Dosenko V. The role of allelic polymorphism of endothelial NO-synthase and proteasome genes in pathogenesis of cardio-vascular diseases: molecular and genetic aspects

The work is devoted to investigation of the role of promoter (Т-786?С), exon 7 (G894/T) and intron 4 (4b/4a) of endothelial NO-synthase (eNOS) and LMP2 (Arg60 His) and LMP7 (Lys145 Gln) allelic polymorphism in pathogenesis of cardio-vascular disease. Obtained data show that С/С promoter variant of eNOS is in 2.7-fold more frequent at patients with acute coronary syndrome, than in practically healthy subjects. Level of eNOS gene expression is on 35% less at the C/C genotype, than at the T/T variant of promoter.

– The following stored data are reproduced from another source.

(* ===== verification/ConfSpec.v ===== *)
(** * What configurations guarantee

    Operation by operation, conf.c implements a finite map from typed keys to
    typed values: setting, deleting, reading, listing subkeys, clearing and
    copying.  Every block of memory is freed exactly once and none is lost. *)

From stdpp Require Import gmap.
From S2P Require Import Prelude Tree234 Tree234Add Tree234Del Tree234Find.
From S2P Require Import Bufchain Marshal Utf8 ConfData Filename Conf ConfInv.
Local Open Scope cmodel_scope.
Local Open Scope Z_scope.

(** ** Clearing and copying *)

Lemma conf_new_rep f : rep f f conf_new ∅.
Proof.
  split; [|split; [|done]].
  - split_and!; [by exists 0%nat; constructor|done|constructor|constructor].
  - split_and!; [constructor|set_solver|set_solver].
Qed.

Lemma delpos234_first {A} (t : tree234 A) :
  wf_tree t ->
  match elements t with
  | [] => delpos234 t 0 = Ok (None, t)
  | x :: Y => exists t', delpos234 t 0 = Ok (Some x, t') /\ wf_tree t' /\ cmp t' = cmp t /\
                elements t' = Y
  end.
Proof.
  intros Ht. pose proof Ht as [h Hwf]. unfold delpos234.
  rewrite (wf_count _ _ Hwf : _ = Z.of_nat (length (elements t))).
  destruct (elements t) as [|x Y] eqn:E; [done|].
  rewrite (proj2 (Z.leb_gt _ _)) by (cbn [length]; lia).
  by apply (delpos234_internal_ok t [] x Y).
Qed.

Lemma conf_clear_loop_ok f fuel : forall h t m,
  rep f h (MkConf t) m -> (length (elements t) < fuel)%nat ->
  exists t', conf_clear_loop fuel t h = Ok (t', f) /\ rep f f (MkConf t') ∅.
Proof.
  induction fuel as [|fuel IH]; intros h t m Hrep Hf; [lia|]. cbn [conf_clear_loop].
  pose proof Hrep as ((Hwf & Hcmp & Hs & Hok) & Ho & Hm). cbn [conf_tree] in *.
  pose proof (delpos234_first t Hwf) as Hd. unfold conf_map, entries in *. cbn [conf_tree] in *.
  destruct (elements t) as [|x Y] eqn:E.
  - rewrite Hd. cbn [res_bind fst snd]. exists t.
    assert (h = f) as -> by (destruct Ho as (_ & -> & _); set_solver).
    split; [done|]. rewrite <-Hm in Hrep. exact Hrep.
  - destruct Hd as (t' & -> & Hwf' & Hcmp' & El). cbn [res_bind fst snd].
    destruct (rep_remove f h (MkConf t) m [] x Y t') as [-> Hrep']; [done|done|done|congruence|done|].
    cbn [res_bind]. apply (IH _ _ _ Hrep'). rewrite El. cbn in Hf. lia.
Qed.

Lemma conf_clear_ok f h conf m :
  rep f h conf m -> exists conf', conf_clear conf h = Ok (conf', f) /\ rep f f conf' ∅.
Proof.
  intros Hrep. unfold conf_clear. pose proof Hrep as ((Hwf & _) & _).
  destruct conf as [t]. cbn [conf_tree] in *. rewrite count234_elements, Nat2Z.id by done.
  destruct (conf_clear_loop_ok f (S (length (elements t))) h t m Hrep) as (t' & -> & Hr); [lia|].
  cbn. eauto.
Qed.

Lemma copy_key_ok k : typed_key k -> copy_key k = Ok k.
Proof.
  intros ([st vt] & Hi & Hs). unfold copy_key. rewrite Hi. destruct k as [p sub]. cbn in *.
  by destruct st, sub.
Qed.

Lemma copy_value_ok v type : typed_value type v -> copy_value v type = Ok v.
Proof.
  destruct type, v; try done; intros _; cbn; do 2 f_equal; by match goal with f : _ |- _ => destruct f end.
Qed.

Lemma map_of_snoc l e :
  repr (entry_key e) ∉ keys l ->
  map_of (l ++ [e]) = <[repr (entry_key e) := entry_value e]> (map_of l).
Proof.
  intros Hk. unfold map_of. rewrite fmap_app. cbn. apply list_to_map_snoc. by rewrite keys_fst.
Qed.

Section copying.
  Context `{Allocator}.

Lemma conf_copy_loop_ok f old fuel : forall i new h,
  conf_ok (MkConf old) -> (i + fuel = length (elements old))%nat ->
  rep f h (MkConf new) (map_of (take i (elements old))) ->
  exists new' h', conf_copy_loop fuel old (Z.of_nat i) new h = Ok (new', h') /\
    rep f h' (MkConf new') (conf_map (MkConf old)).
Proof.
  induction fuel as [|fuel IH]; intros i new h Hold Hi Hrep; cbn [conf_copy_loop];
    pose proof Hold as (Hwf & _ & _ & Hok); cbn [conf_tree] in *;
    rewrite index234_ok, decide_True, Nat2Z.id by (done || lia).
  - rewrite lookup_ge_None_2 by lia. rewrite take_ge in Hrep by lia. eauto.
  - destruct (lookup_lt_is_Some_2 (elements old) i) as [e He]; [lia|]. rewrite He.
    assert (entry_ok e) as (info & Hinfo & Hsub & Hval)
      by (eapply conf_ok_entry; [exact Hold|]; by eapply list_elem_of_lookup_2).
    unfold snew_entry. rewrite copy_key_ok by (by exists info). cbn [res_bind].
    rewrite Hinfo. cbn [res_bind]. rewrite copy_value_ok by done. cbn [res_bind].
    set (a := new_block h). set (e2 := Entry a (entry_key e) (entry_value e)).
    pose proof (take_S_r _ _ _ He) as Et.
    assert (repr (entry_key e) ∉ keys (take i (elements old))) as Hnew.
    { pose proof (conf_ok_keys _ Hold) as Hn. change (entries _) with (elements old) in Hn.
      rewrite <-(take_drop i (elements old)) in Hn. unfold keys in *. rewrite fmap_app in Hn.
      apply NoDup_app in Hn as (_ & Hn & _). intros Hin. apply (Hn _ Hin).
      rewrite (drop_S _ _ _ He). cbn. set_solver. }
    destruct (conf_add_new_ok f h (MkConf new) _ e2 Hrep) as (new1 & Hadd & Hrep1).
    + by exists info.
    + apply new_block_fresh.
    + apply not_elem_of_list_to_map_1. by rewrite keys_fst.
    + cbn [conf_tree] in Hadd. rewrite Hadd. cbn [res_bind snd].
      replace (Z.of_nat i + 1) with (Z.of_nat (S i)) by lia.
      apply IH; [done|lia|]. rewrite Et, map_of_snoc by done. exact Hrep1.
Qed.

Lemma conf_copy_into_ok f h new old m :
  rep f h new m -> conf_ok old ->
  exists new' h', conf_copy_into new old h = Ok (new', h') /\ rep f h' new' (conf_map old).
Proof.
  intros Hrep Hold. unfold conf_copy_into.
  destruct (conf_clear_ok f h new m Hrep) as ([t] & -> & Hrep'). cbn [res_bind fst snd conf_tree].
  destruct old as [o]. pose proof Hold as (Hwf & _). cbn [conf_tree] in *.
  rewrite count234_elements, Nat2Z.id by done.
  destruct (conf_copy_loop_ok f o (length (elements o)) 0 t f Hold) as (new' & h' & E & Hr);
    [done|by rewrite take_0|]. change (Z.of_nat 0) with 0 in E. rewrite E. cbn. eauto.
Qed.
End copying.

(** ** Setting and deleting *)

(** Option [p] has the subkey type [sub] and one of the value types [vals]. *)
Definition has_types (p : Z) (sub : conf_type) (vals : list conf_type) : Prop :=
  exists info, key_info p = Ok info /\ subkey_type info = sub /\ value_type info ∈ vals.

Lemma assert_types_ok {A} p sub vals (k : res A) :
  has_types p sub vals -> assert_types p sub vals k = k.
Proof.
  intros (info & Hi & Hs & Hv). unfold assert_types. rewrite Hi. cbn [res_bind].
  by rewrite !c_assert_true by (by apply bool_decide_eq_true).
Qed.

Lemma elem_of_two {A} (x a b : A) : x ∈ [a; b] -> x = a \/ x = b.
Proof. intros [->|[->|[]%not_elem_of_nil]%elem_of_cons]%elem_of_cons; auto. Qed.

Lemma has_types_key p sub vals s :
  has_types p sub vals -> typed_sub sub s -> typed_key (Key p s).
Proof. intros (info & Hi & <- & _) Hs. by exists info. Qed.

Section setting.
  Context `{Allocator}.

(** A fresh entry, inserted. *)
Lemma conf_put_ok f h conf m p sub vals s v :
  rep f h conf m -> has_types p sub vals -> typed_sub sub s ->
  (forall type, type ∈ vals -> typed_value type v) ->
  exists conf' h',
    conf_insert conf ({[new_block h]} ∪ h) (Entry (new_block h) (Key p s) v) = Ok (conf', h') /\
    rep f h' conf' (<[repr (Key p s) := v]> m).
Proof.
  intros Hrep (info & Hi & Hs & Hv) Hsub Hval.
  apply (conf_insert_ok f h conf m (Entry (new_block h) (Key p s) v) Hrep); [|apply new_block_fresh].
  exists info. rewrite Hs. auto.
Qed.

(** The calls that change a configuration. *)
Inductive conf_op :=
| SetBool (p : Z) (v : bool)
| SetInt (p v : Z)
| SetIntInt (p s v : Z)
| SetStr (p : Z) (v : list Z)
| SetUtf8 (p : Z) (v : list Z)
| SetStrStr (p : Z) (s v : list Z)
| DelStrStr (p : Z) (s : list Z)
| SetFilename (p : Z) (v : Filename)
| SetFontspec (p : Z) (v : FontSpec)
| Clear
| CopyFrom (old : Conf).

Definition run_op (conf : Conf) (h : heap) (op : conf_op) : res (Conf * heap) :=
  match op with
  | SetBool p v => conf_set_bool conf h p v
  | SetInt p v => conf_set_int conf h p v
  | SetIntInt p s v => conf_set_int_int conf h p s v
  | SetStr p v => conf_set_str conf h p v
  | SetUtf8 p v => conf_set_utf8 conf h p v
  | SetStrStr p s v => conf_set_str_str conf h p s v
  | DelStrStr p s => conf_del_str_str conf h p s
  | SetFilename p v => conf_set_filename conf h p v
  | SetFontspec p v => conf_set_fontspec conf h p v
  | Clear => conf_clear conf h
  | CopyFrom old => conf_copy_into conf old h
  end.

(** A call with an option of the function's type and well-formed arguments. *)
Definition op_typed (op : conf_op) : Prop :=
  match op with
  | SetBool p _ => has_types p CONF_TYPE_NONE [CONF_TYPE_BOOL]
  | SetInt p v => has_types p CONF_TYPE_NONE [CONF_TYPE_INT] /\ int_ok v
  | SetIntInt p s v => has_types p CONF_TYPE_INT [CONF_TYPE_INT] /\ int_ok s /\ int_ok v
  | SetStr p v => has_types p CONF_TYPE_NONE [CONF_TYPE_STR; CONF_TYPE_STR_AMBI] /\ string_ok v
  | SetUtf8 p v => has_types p CONF_TYPE_NONE [CONF_TYPE_UTF8; CONF_TYPE_STR_AMBI] /\ string_ok v
  | SetStrStr p s v => has_types p CONF_TYPE_STR [CONF_TYPE_STR] /\ string_ok s /\ string_ok v
  | DelStrStr p s => has_types p CONF_TYPE_STR [CONF_TYPE_STR] /\ string_ok s
  | SetFilename p v => has_types p CONF_TYPE_NONE [CONF_TYPE_FILENAME] /\ string_ok (utf8path v)
  | SetFontspec p v =>
      has_types p CONF_TYPE_NONE [CONF_TYPE_FONT] /\
      string_ok (font_name v) /\ int_ok (font_height v) /\ int_ok (font_charset v)
  | Clear => True
  | CopyFrom old => conf_ok old
  end.

(** What the call does to the map. *)
Definition op_spec (op : conf_op) (m : gmap conf_key value) : gmap conf_key value :=
  match op with
  | SetBool p v => <[(p, None) := Val_bool v]> m
  | SetInt p v => <[(p, None) := Val_int v]> m
  | SetIntInt p s v => <[(p, Some (inl s)) := Val_int v]> m
  | SetStr p v => <[(p, None) := Val_string v false]> m
  | SetUtf8 p v => <[(p, None) := Val_string v true]> m
  | SetStrStr p s v => <[(p, Some (inr s)) := Val_string v false]> m
  | DelStrStr p s => delete (p, Some (inr s)) m
  | SetFilename p v => <[(p, None) := Val_file v]> m
  | SetFontspec p v => <[(p, None) := Val_font v]> m
  | Clear => ∅
  | CopyFrom old => conf_map old
  end.

(** Each setter checks the types and inserts one fresh entry. *)
Ltac setter :=
  match goal with
  | Hrep : rep _ ?h _ _, Ht : has_types ?p ?sub ?vals |-
      context [conf_insert _ _ (Entry _ (Key ?p ?s) ?v)] =>
      rewrite assert_types_ok by done;
      apply (conf_put_ok _ _ _ _ p sub vals s v Hrep Ht); [done|intros ? ->%list_elem_of_singleton; done]
  end.

Lemma conf_del_str_str_ok f h conf m p s :
  rep f h conf m -> op_typed (DelStrStr p s) ->
  exists conf' h', conf_del_str_str conf h p s = Ok (conf', h') /\
    rep f h' conf' (op_spec (DelStrStr p s) m).
Proof.
  intros Hrep [Ht Hs]. unfold conf_del_str_str. rewrite assert_types_ok by done.
  destruct (conf_find_ok f h conf m (Key p (Sub_str s)) Hrep) as (out & -> & Hm & Hout);
    [by eapply has_types_key|]. cbn [res_bind op_spec].
  destruct out as [e|].
  - destruct (Hout e eq_refl) as (He & Ek & _).
    destruct (conf_delete_ok f h conf m e Hrep He) as (t' & -> & -> & Hr).
    cbn [res_bind fst snd]. rewrite Ek in Hr. eauto.
  - rewrite delete_id by done. eauto.
Qed.

Lemma set_string_ok f h conf m p vals v u (Hrep : rep f h conf m) :
  has_types p CONF_TYPE_NONE vals -> string_ok v ->
  (forall type, type ∈ vals -> typed_value type (Val_string v u)) ->
  exists conf' h', (let! r := conf_insert conf ({[new_block h]} ∪ h)
                       (Entry (new_block h) (Key p Sub_unset) (Val_string v u)) in
                    Ok (true, r)) = Ok (true, (conf', h')) /\
    rep f h' conf' (<[(p, None) := Val_string v u]> m).
Proof.
  intros Ht Hs Hv.
  destruct (conf_put_ok f h conf m p CONF_TYPE_NONE vals Sub_unset (Val_string v u) Hrep Ht)
    as (conf' & h' & -> & Hr); [done|done|]. cbn [res_bind]. eauto.
Qed.

Lemma conf_set_str_ok f h conf m p v :
  rep f h conf m -> op_typed (SetStr p v) ->
  exists conf' h', conf_set_str conf h p v = Ok (conf', h') /\ rep f h' conf' (op_spec (SetStr p v) m).
Proof.
  intros Hrep [(info & Hi & Hs & Hv) Hok]. unfold conf_set_str, conf_try_set_str.
  rewrite Hi. cbn [res_bind]. rewrite c_assert_true by (by apply bool_decide_eq_true).
  rewrite decide_False by (by destruct (elem_of_two _ _ _ Hv) as [->| ->]).
  rewrite c_assert_true by (by apply bool_decide_eq_true).
  unfold snew_entry. cbv beta iota zeta.
  destruct (set_string_ok f h conf m p [value_type info] v false Hrep) as (conf' & h' & -> & Hr);
    [exists info; split_and!; [done|done|by left]|done| |cbn; eauto].
  intros type ->%list_elem_of_singleton.
  by destruct (elem_of_two _ _ _ Hv) as [->| ->].
Qed.

Lemma conf_set_utf8_ok f h conf m p v :
  rep f h conf m -> op_typed (SetUtf8 p v) ->
  exists conf' h', conf_set_utf8 conf h p v = Ok (conf', h') /\ rep f h' conf' (op_spec (SetUtf8 p v) m).
Proof.
  intros Hrep [(info & Hi & Hs & Hv) Hok]. unfold conf_set_utf8, conf_try_set_utf8.
  rewrite Hi. cbn [res_bind]. rewrite c_assert_true by (by apply bool_decide_eq_true).
  rewrite decide_False by (by destruct (elem_of_two _ _ _ Hv) as [->| ->]).
  rewrite c_assert_true by (by apply bool_decide_eq_true).
  unfold snew_entry. cbv beta iota zeta.
  destruct (set_string_ok f h conf m p [value_type info] v true Hrep) as (conf' & h' & -> & Hr);
    [exists info; split_and!; [done|done|by left]|done| |cbn; eauto].
  intros type ->%list_elem_of_singleton.
  by destruct (elem_of_two _ _ _ Hv) as [->| ->].
Qed.

Lemma run_op_ok f h conf m op :
  rep f h conf m -> op_typed op ->
  exists conf' h', run_op conf h op = Ok (conf', h') /\ rep f h' conf' (op_spec op m).
Proof.
  intros Hrep Hop.
  destruct op as [p v|p v|p s v|p v|p v|p s v|p s|p v|p v| |old]; cbn [run_op];
    [..|by apply conf_copy_into_ok with m]; cbn [op_typed op_spec] in *.
  - unfold conf_set_bool, snew_entry. cbv beta iota zeta. setter.
  - destruct Hop as [Ht Hv]. unfold conf_set_int, snew_entry. cbv beta iota zeta. setter.
  - destruct Hop as (Ht & Hs & Hv). unfold conf_set_int_int, snew_entry. cbv beta iota zeta. setter.
  - by apply conf_set_str_ok.
  - by apply conf_set_utf8_ok.
  - destruct Hop as (Ht & Hs & Hv). unfold conf_set_str_str, snew_entry. cbv beta iota zeta. setter.
  - by apply conf_del_str_str_ok.
  - destruct Hop as [Ht Hv]. unfold conf_set_filename, snew_entry. cbv beta iota zeta.
    destruct v as [w c u]. unfold filename_copy. cbn [wpath cpath utf8path] in *. setter.
  - destruct Hop as (Ht & Hv). unfold conf_set_fontspec, snew_entry. cbv beta iota zeta.
    destruct v as [n b y c]. unfold fontspec_copy, fontspec_new.
    cbn [font_name isbold font_height font_charset] in *. setter.
  - destruct (conf_clear_ok f h conf m Hrep) as (conf' & -> & Hr). eauto.
Qed.

Fixpoint run_ops (conf : Conf) (h : heap) (ops : list conf_op) : res (Conf * heap) :=
  match ops with
  | [] => Ok (conf, h)
  | op :: ops => let! r := run_op conf h op in run_ops r.1 r.2 ops
  end.

Lemma run_ops_ok f ops : forall h conf m,
  rep f h conf m -> Forall op_typed ops ->
  exists conf' h', run_ops conf h ops = Ok (conf', h') /\
    rep f h' conf' (fold_left (fun m op => op_spec op m) ops m).
Proof.
  induction ops as [|op ops IH]; intros h conf m Hrep Hops; [cbn; eauto|].
  apply Forall_cons in Hops as [Hop Hops].
  destruct (run_op_ok f h conf m op Hrep Hop) as (conf1 & h1 & E & Hr). cbn [run_ops].
  rewrite E. cbn [res_bind fst snd fold_left]. by apply IH.
Qed.
End setting.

Activity of NO production in platelets of people with the C/C variant of promoter is in 2.1 times less than it is at the T/T genotype. It specifies to the functional value of this allelic polymorphism. Distribution of different allelic variants of LMP2 and LMP7 genes does not differ in patients with cardio-vascular disease and in practically healthy subjects. With the use of developed method it was shown that mRNA of different NOS іsoform hydrolyzed by 26S proteasome, which indicates the participation of proteasomal proteolysis in regulation of the eNOS activity both on posttranscriptional and posttranslational levels. In vitro and cardiomyocyte culture experiments was shown that the cardioprotective mechanisms of quercetin are related to influence on proteasomal proteolysis.